(Brasil) O amor de Horácio

Horácio é o nome de um dos garçons do bar e restaurante Partido Alto, em Vitória (ES).  Foi dele que eu ouvi uma das histórias mais bonitas, ainda que realista, sobre o amor. Ao erguer o braço, inocentemente para pedir o já conhecido e maravilhoso pudim de leite da casa, o simpático garçom se juntou à lista de personagens que já passaram pela minha vida:

– Oi, hoje vocês têm aquele pudim de leite?
– Ahhh, era você que veio aqui ontem à noite e não tinha, né?
– Eu mesma! E não desisti não…
– É pra já, mas antes vou te contar uma história de pudim.

E Horácio começa a saborear lembranças sobre sua amada, a mulher com quem viveu por 35 anos.

– Nunca fui de doce, mas o pudim dela era o melhor do mundo. Minha filha tinha 19 anos quando ela faleceu. Faz sete. E minha menina não sabia esquentar nem água. Hoje, quando almoço na casa dela, começo pela sobremesa: o pudim é igualzinho ao da mãe.

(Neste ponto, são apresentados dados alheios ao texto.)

Lemma row_text_tokens r : row_ok r -> tokens mount_blank (row_text r) = row_words r.
Proof.
  intros Hr. rewrite <- (tokens_skip mount_blank " ") by done. rewrite row_text_words.
  apply tokens_concat; [done|]. eapply Forall_impl; [by apply row_words_ok|]. by intros t [].
Qed.

Lemma row_text_no_lf r : row_ok r -> ch_lf ∉ row_text r.
Proof.
  intros Hr Hin. apply (not_in_spaced ch_lf (row_words r)); [done| |rewrite <- row_text_words; by right].
  eapply Forall_impl; [by apply row_words_ok|]. by intros t [].
Qed.

Lemma mount_line_row r entries :
  row_ok r -> mount_line (row_text r) entries = Next (entries ++ row_entry r).
Proof.
  intros Hr. unfold mount_line. rewrite row_text_tokens by done.
  assert (empty (row_text r) = false) as ->.
  { destruct (row_text r) eqn:E; [|done]. pose proof (row_text_tokens r Hr) as Ht. by rewrite E in Ht. }
  destruct Hr as (Ht & Hy & Hlen & _ & Hs). unfold row_words.
  rewrite (proj2 (Nat.ltb_ge _ _)) by lia. unfold row_entry, source_text in *. destruct (row_device r) as [d|].
  - rewrite starts_with_app, length_app. pose proof (escape_ne d Hs). destruct (escape d) as [|c l] eqn:E; [done|].
    rewrite <- E. change (length (lit "/dev/")) with 5%nat.
    rewrite (proj2 (Nat.ltb_lt _ _)) by (rewrite E; simpl; lia).
    change (substr_from 5 (lit "/dev/" ++ escape d)) with (escape d).
    by rewrite !decode_mount_escaped.
  - destruct Hs as (_ & _ & ->). by rewrite app_nil_r.
Qed.

(** The mount table is read back: of lines in the kernel's format, with
    blanks, line feeds and backslashes of names written as octal escapes, the
    parser returns the decoded device, mount point and type of those whose
    source is a device node, in order. *)
Theorem parse_mount_table_text rows :
  Forall row_ok rows ->
  parse_mount_table (concat ((fun l => l ++ [ch_lf]) <$> (row_text <$> rows))) = Value (rows ≫= row_entry).
Proof.
  intros Hrows. unfold parse_mount_table. rewrite each_field_fields.
  rewrite <- (app_nil_r (concat _)), fields_concat.
  2: { apply Forall_fmap. eapply Forall_impl; [done|]. intros r. apply row_text_no_lf. }
  change (fields ch_lf []) with (@nil text). rewrite app_nil_r.
  assert (forall es, fold_steps mount_line (row_text <$> rows) es = Next (es ++ (rows ≫= row_entry))) as ->; [|done].
  induction Hrows as [|r rows Hr _ IH]; intros es; [by rewrite app_nil_r|].
  cbn [fmap list_fmap fold_steps]. rewrite mount_line_row by done. rewrite IH. csimpl. by rewrite <- app_assoc.
Qed.

Definition sample_rows : list mount_row :=
  [Mount_row (Some (lit "sda1")) [] (lit "/mnt/my disk") (lit "ext4") [lit "rw"; lit "0"; lit "0"];
   Mount_row None (lit "tmpfs") (lit "/run") (lit "tmpfs") [lit "rw"; lit "0"; lit "0"]].

Lemma parse_mount_table_text_witness :
  Forall row_ok sample_rows /\
  parse_mount_table (concat ((fun l => l ++ [ch_lf]) <$> (row_text <$> sample_rows))) =
  Value [Mount_entry (lit "sda1") (lit "/mnt/my disk") (lit "ext4")].
Proof.
  assert (Forall row_ok sample_rows) as Hok.
  { unfold sample_rows, row_ok, is_word. repeat constructor; vm_compute; try congruence;
      intros Hin; repeat (apply elem_of_cons in Hin as [?|Hin]; [congruence|]); by apply elem_of_nil in Hin. }
  split; [exact Hok|]. exact (parse_mount_table_text sample_rows Hok).
Defined.
(* ===== verification/StorageLinux.v ===== *)
(** * Storage: the Linux queries

    The queries of [include/syscape/detail/storage/linux.hpp] over the block
    devices of sysfs, with the links and the device commands they use, and the
    public queries of [include/syscape/storage.hpp]. *)
From S2P Require Import Prelude Result CppText Utf8 Buffer System Float Storage.

(** The calls besides reading files and directories: [lstat], with the [errno]
    of a failure; [readlink] on a buffer of a size; [open] of a device node,
    with the [errno] of a failure; the health-log command of NVMe, with its
    return code, [errno] and the 512 bytes of its buffer; and the pass-through
    command of SCSI, with its return code, [errno], the header and the 64 bytes
    of sense data. *)
Class StorageKernel (W : Type) := {
  lstat : text -> W -> option Z * W;
  readlink : text -> Z -> W -> (Z + text) * W;
  open_device : text -> W -> option Z * W;
  nvme_log : text -> W -> (Z * Z * list Z) * W;
  sg_io : text -> W -> (Z * Z * sg_status * list Z) * W
}.

Definition block_root : text := lit "/sys/block/".

(** ** Queries on buffers

    A query of which a step reads a buffer: no result when an access is outside
    it. *)
Definition device_query (W A : Type) : Type := W -> checked A * W.

#[global] Instance device_ret {W} : MRet (device_query W) := fun A v w => (mret v, w).

#[global] Instance device_bind {W} : MBind (device_query W) := fun A B f m w =>
  match m w with
  | (Some (Value v), w) => f v w
  | (Some (Failure e), w) => (Some (Failure e), w)
  | (None, w) => (None, w)
  end.

Definition plain {W A} (m : query W A) : device_query W A := fun w =>
  match m w with (r, w) => (Some r, w) end.

Definition inspect {W A} (c : checked A) : device_query W A := fun w => (c, w).

Section storage_queries.
Context {W : Type} `{Kernel W} `{StorageKernel W}.

(** ** Drives *)

Definition read_optional_attribute (entry attribute : text) : query W (option text) :=
  content ← attempt (read_text_file (block_root ++ entry ++ "/"%char :: attribute) default_maximum_size);
  pure (match content with
        | Value content => Value (Some content)
        | Failure e => if bool_decide (e = native_error ENOENT) then Value None else Failure e
        end).

(** The parsed value of an attribute that exists. *)
Definition attribute {A} (entry : text) (name : string) (parse : text -> result A) : query W (option A) :=
  read ← read_optional_attribute entry (lit name);
  pure (match read with
        | Some content => v ← parse content; mret (Some v)
        | None => Value None
        end).

(** The last component of a path. *)
Definition basename (target : text) : text :=
  match rfind "/" target with None => target | Some base => substr_from (S base) target end.

(** The loop with a growing buffer: six sizes from 256 bytes on. *)
Fixpoint link_loop (attempts : nat) (path : text) (size : Z) : query W (option text) :=
  match attempts with
  | O => pure (fail_native EOVERFLOW)
  | S attempts => fun w =>
      let grow : query W (option text) :=
        if 4096 <? size then pure (fail_native EOVERFLOW) else link_loop attempts path (size * 2) in
      match readlink path size w with
      | (inl errno, w) =>
          if errno =? ENOENT then (Value None, w)
          else if negb (errno =? ERANGE) then (fail_native errno, w)
          else grow w
      | (inr target, w) =>
          if Z.of_nat (length target) <? size then (Value (Some (basename target)), w) else grow w
      end
  end.

(** [None] when the link does not resolve. *)
Definition read_link_basename (path : text) : query W (option text) := link_loop 6 path 256.

Definition capacity_of (content : text) : result Z :=
  sectors ← parse_number uint64_max content; capacity_in_bytes sectors.

(** The attributes of a drive, in the order they are read. *)
Definition drive_attributes (entry subsystem : text) : query W drive_record :=
  capacity ← attribute entry "size" capacity_of;
  logical ← attribute entry "queue/logical_block_size" (parse_number uint32_max);
  physical ← attribute entry "queue/physical_block_size" (parse_number uint32_max);
  rotates ← attribute entry "queue/rotational" parse_flag;
  remove ← attribute entry "removable" parse_flag;
  vendor ← read_optional_attribute entry (lit "device/vendor");
  model ← read_optional_attribute entry (lit "device/model");
  revision ← read_optional_attribute entry (lit "device/rev");
  mret (Drive_record entry (apply_text vendor) (apply_text model) (apply_text revision)
    (classify_subsystem subsystem) capacity logical physical rotates (default false remove)).

(** [None] when the entry is no drive or vanished. *)
Definition collect_drive (entry : text) : query W (option drive_record) := fun w =>
  let device_path := block_root ++ entry ++ lit "/device" in
  match lstat device_path w with
  | (Some errno, w) => (if errno =? ENOENT then Value None else fail_native errno, w)
  | (None, w) =>
      (subsystem ← read_link_basename (device_path ++ lit "/subsystem");
       match subsystem with
       | None => mret None
       | Some subsystem =>
           record ← drive_attributes entry subsystem;
           final ← read_link_basename (device_path ++ lit "/subsystem");
           mret (if backing_subsystem_unchanged subsystem final then Some record else None)
       end) w
  end.

(** The walk over the visible entries; each visit yields some records. *)
Fixpoint visit_devices {A} (visit : text -> query W (list A)) (names : list text) : query W (list A) :=
  match names with
  | [] => mret []
  | name :: names =>
      if starts_with (lit ".") name then visit_devices visit names
      else
        found ← visit name;
        rest ← visit_devices visit names;
        mret (found ++ rest)
  end.

Definition walk_block_devices {A} (visit : text -> query W (list A)) : query W (list A) := fun w =>
  match list_directory block_root w with
  | (inl errno, w) => (if errno =? ENOENT then Value [] else fail_native errno, w)
  | (inr (names, errno), w) =>
      (found ← visit_devices visit names;
       if negb (errno =? 0) then pure (fail_native errno) else mret found) w
  end.

Definition drive_visit (name : text) : query W (list drive_record) :=
  record ← collect_drive name; mret (match record with Some record => [record] | None => [] end).

Definition drives : query W (list drive_record) :=
  records ← walk_block_devices drive_visit;
  mret (std_sort (fun l r => text_less (identifier l) (identifier r)) records).

(** ** Partitions *)

Definition collect_mount_table : query W (list mount_entry) :=
  content ← read_text_file (lit "/proc/self/mounts") default_maximum_size;
  pure (parse_mount_table content).

(** A file of a partition that may be missing. *)
Definition partition_file {A} (path : text) (parse : text -> result A) : query W (option A) :=
  content ← attempt (read_text_file path default_maximum_size);
  pure (match content with
        | Value content => v ← parse content; mret (Some v)
        | Failure e => if bool_decide (e = native_error ENOENT) then Value None else Failure e
        end).

(** The name and the identifier in [uevent], the last of each deciding. *)
Definition uevent_line (line : text) (s : option text * option text)
    : step (option text * option text) (result (option text * option text)) :=
  match find "=" line 0 with
  | None => Next s
  | Some eq =>
      let key := substr 0 eq line in
      let val := trim_attribute (substr_from (S eq) line) in
      if same key (lit "PARTNAME") && negb (empty val) then Next (Some val, snd s)
      else if same key (lit "PARTUUID") && negb (empty val) then Next (fst s, Some val)
      else Next s
  end.

Definition parse_uevent (content : text) : result (option text * option text) :=
  finish (each_field ch_lf content uevent_line (None, None)) Value.

(** The first mount of a device. *)
Fixpoint mount_of (mounts : list mount_entry) (part_entry : text) : option mount_entry :=
  match mounts with
  | [] => None
  | m :: mounts => if same (device_name m) part_entry then Some m else mount_of mounts part_entry
  end.

Definition filesystem_of (m : mount_entry) : option text :=
  if empty (fstype m) then None else Some (fstype m).

(** The number in the file [partition]; [None] when the entry is no partition. *)
Definition partition_number_of (part_path : text) : query W (option Z) :=
  content ← attempt (read_text_file (part_path ++ lit "/partition") default_maximum_size);
  pure (match content with
        | Value content => v ← parse_number uint32_max content; mret (Some v)
        | Failure e =>
            if bool_decide (e = native_error ENOENT) || bool_decide (e = native_error ENOTDIR)
            then Value None else Failure e
        end).

Definition collect_partition (disk_entry part_entry : text) (mounts : list mount_entry)
    : query W (option partition_record) :=
  let part_path := block_root ++ disk_entry ++ "/"%char :: part_entry in
  number ← partition_number_of part_path;
  match number with
  | None => mret None
  | Some partn =>
      start ← partition_file (part_path ++ lit "/start") capacity_of;
      size ← partition_file (part_path ++ lit "/size") capacity_of;
      read_only ← partition_file (part_path ++ lit "/ro") parse_flag;
      names ← partition_file (part_path ++ lit "/uevent") parse_uevent;
      let names := default (None, None) names in
      let mounted := mount_of mounts part_entry in
      mret (Some (Partition_record part_entry disk_entry partn start size
        (classify_partition_scheme (default [] (snd names))) None (fst names) (snd names)
        (m ← mounted; filesystem_of m) (default false read_only) false
        (match mounted with Some _ => true | None => false end)
        (match mounted with Some m => entry_mount_point m | None => [] end)))
  end.

Fixpoint partition_loop (disk_name : text) (mounts : list mount_entry) (names : list text)
    : query W (list partition_record) :=
  match names with
  | [] => mret []
  | name :: names =>
      if starts_with (lit ".") name then partition_loop disk_name mounts names
      else
        part ← collect_partition disk_name name mounts;
        rest ← partition_loop disk_name mounts names;
        mret (match part with Some part => part :: rest | None => rest end)
  end.
(* ===== verification/IpcLinux.v ===== *)
(** * Interprocess communication: the Linux queries

    The queries of [include/syscape/detail/ipc/linux.hpp]: the System V tables
    of [/proc/sysvipc], the objects in the directories of shared memory and
    message queues, the local sockets with the processes that hold them, and
    the limits of the kernel. *)
From S2P Require Import Prelude Result CppText Order Utf8 System Ipc.

(** What [lstat] stores. *)
Record file_stat := File_stat {
  st_ino : Z;
  st_size : Z;
  st_mode : Z;
  st_uid : Z;
  st_gid : Z
}.

(** The calls besides those of [Kernel]: [lstat], with the [errno] of a
    failure, and [readlink], none when it fails. *)
Class IpcKernel (W : Type) := {
  lstat : text -> W -> (Z + file_stat) * W;
  readlink : text -> W -> option text * W
}.

Definition fail_system {A} (errno : Z) : result A := Failure (Error_code errno system_category).

(** The error of a failing [open] or [opendir]. *)
Definition open_failure {A} (err : Z) : result A :=
  if (err =? ENOENT) || (err =? ENOTDIR) then fail errc_not_supported
  else if (err =? EACCES) || (err =? EPERM) then fail errc_permission_denied
  else if (err =? EMFILE) || (err =? ENFILE) then fail errc_resource_exhausted
  else fail_system err.

Fixpoint read_chunks (events : list read_event) (buffer : text) : result text :=
  match events with
  | [] | Read_bytes [] :: _ => Value buffer
  | Read_bytes chunk :: events => read_chunks events (buffer ++ chunk)
  | Read_error err :: events => if err =? EINTR then read_chunks events buffer else fail_system err
  end.
(** The size of the left-hand pair, which every step at least halves. *)
Lemma ratio_loop_exact fuel ln ld rn rd inverted :
  0 < ln -> 0 < ld -> 0 < rn -> 0 < rd ->
  (ld <= ln -> ln * ld < 2 ^ Z.of_nat fuel) ->
  (ln < ld -> ln * ld < 2 ^ (Z.of_nat fuel - 1)) ->
  (0 < fuel)%nat ->
  ratio_loop fuel ln ld rn rd inverted =
  Some (if inverted then rn * ld <? ln * rd else ln * rd <? rn * ld).
Proof.
  revert ln ld rn rd inverted. induction fuel as [|fuel IH];
    intros ln ld rn rd inverted Hln Hld Hrn Hrd Hbig Hsmall Hfuel; [lia|].
  cbn [ratio_loop]. cbv zeta.
  pose proof (Z.div_mod ln ld ltac:(lia)) as Hl. pose proof (Z.div_mod rn rd ltac:(lia)) as Hr.
  pose proof (Z.mod_pos_bound ln ld ltac:(lia)) as Hlm.
  pose proof (Z.mod_pos_bound rn rd ltac:(lia)) as Hrm.
  pose proof (Z.div_pos ln ld ltac:(lia) ltac:(lia)) as Hq.
  destruct (Z.eqb_spec (ln / ld) (rn / rd)) as [Eq|Ne]; cbn [negb].
  - rewrite <- Eq in Hr.
    rewrite (ratio_step ln ld rn rd (ln / ld) (ln mod ld) (rn mod rd)) by done.
    rewrite (ratio_step rn rd ln ld (ln / ld) (rn mod rd) (ln mod ld)) by done.
    set (lr := ln mod ld) in *. set (rr := rn mod rd) in *. set (q := ln / ld) in *.
    destruct (Z.eqb_spec lr 0) as [El|El], (Z.eqb_spec rr 0) as [Er|Er]; cbn [orb andb negb].
    + rewrite El, Er. rewrite !Z.mul_0_l, Z.ltb_irrefl. by destruct inverted.
    + rewrite El, Z.mul_0_l. destruct inverted; f_equal; symmetry;
        [apply Z.ltb_ge|apply Z.ltb_lt]; nia.
    + rewrite Er, Z.mul_0_l. destruct inverted; f_equal; symmetry;
        [apply Z.ltb_lt|apply Z.ltb_ge]; nia.
    + assert (0 < lr) by lia. assert (0 < rr) by lia.
      replace (Z.of_nat (S fuel)) with (Z.of_nat fuel + 1) in * by lia.
      rewrite Z.pow_add_r in Hbig by lia. rewrite Z.add_simpl_r in Hsmall.
      assert (0 < fuel)%nat as Hfuel'.
      { destruct fuel; [|lia]. change (2 ^ Z.of_nat 0 * 2 ^ 1) with 2 in Hbig.
        change (2 ^ Z.of_nat 0) with 1 in Hsmall. exfalso. nia. }
      rewrite IH; [|lia..|nia| | |done].
      * destruct inverted; cbn [negb]; do 2 f_equal; ring.
      * intros _. apply halved with (ln := ln) (q := q); (done || lia).
      * lia.
  - destruct inverted; f_equal; symmetry; by apply ratio_quotients.
Qed.

(** [positive_ratio_less] compares two fractions of 64-bit numbers exactly,
    although the cross products do not fit 64 bits, and its loop ends. *)
Lemma positive_ratio_less_exact (ln ld rn rd : Z) :
  0 < ln <= uint64_max -> 0 < ld <= uint64_max -> 0 < rn <= uint64_max -> 0 < rd <= uint64_max ->
  positive_ratio_less ln ld rn rd = Some (ln * rd <? rn * ld).
Proof.
  intros. unfold positive_ratio_less.
  assert (ln * ld < 2 ^ 129) as Hb.
  { apply Z.le_lt_trans with (uint64_max * uint64_max); [apply Z.mul_le_mono_nonneg; lia|done]. }
  apply ratio_loop_exact; try lia.
Qed.


(** ** Escaped paths *)

Definition octal_char (d : Z) : ascii := char_of (48 + d).

(** A text with the characters of a class written as three octal digits, as
    the kernel writes the paths of the file. *)
Definition escape_char (c : ascii) : text :=
  ["\"%char; octal_char (code c / 64); octal_char (code c / 8 mod 8); octal_char (code c mod 8)].

Definition escape_path (special : ascii -> bool) (t : text) : text :=
  concat ((fun c => if special c then escape_char c else [c]) <$> t).

Lemma octal_char_code d : 0 <= d < 8 -> code (octal_char d) = 48 + d.
Proof. intros Hd. unfold octal_char. apply code_char_of. lia. Qed.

Horácio sorri docemente ao lembrar do gosto do pudim:

– Mas, olha, vocês conseguem imaginar o quanto eu sofri? Foram 35 anos felizes de casado. As pessoas me perguntam até hoje qual é o segredo.
– E qual é, seu Horácio?
– Nunca ter rotina, porque ela acaba com qualquer relacionamento. Nem que seja preciso mentir. Ela até sabia quando eu inventava alguma historinha, mas nem reclamava. Ela nunca teve um dia igual ao outro.
– Sábio.
– Só que não foi só o gosto do pudim não que ela deixou. E isso minha filha faz. Difícil era ir até a cama e sentir o cheiro do cabelo dela no travesseiro. Sabe aquelas coisas de casal, de dormir entrelaçado? Eu procurava, procurava e não achava as pernas dela. Pra falar a verdade, procuro até hoje. Aqui está o seu pudim.

E o querido garçom limpou a mesa com um já amassado guardanapo de papel, ajeitou a cadeira e me deixou o doce. A cada colherada, a calda escorria entre a língua e os dentes, em devaneio profundo sobre amor, mentiras e pernas.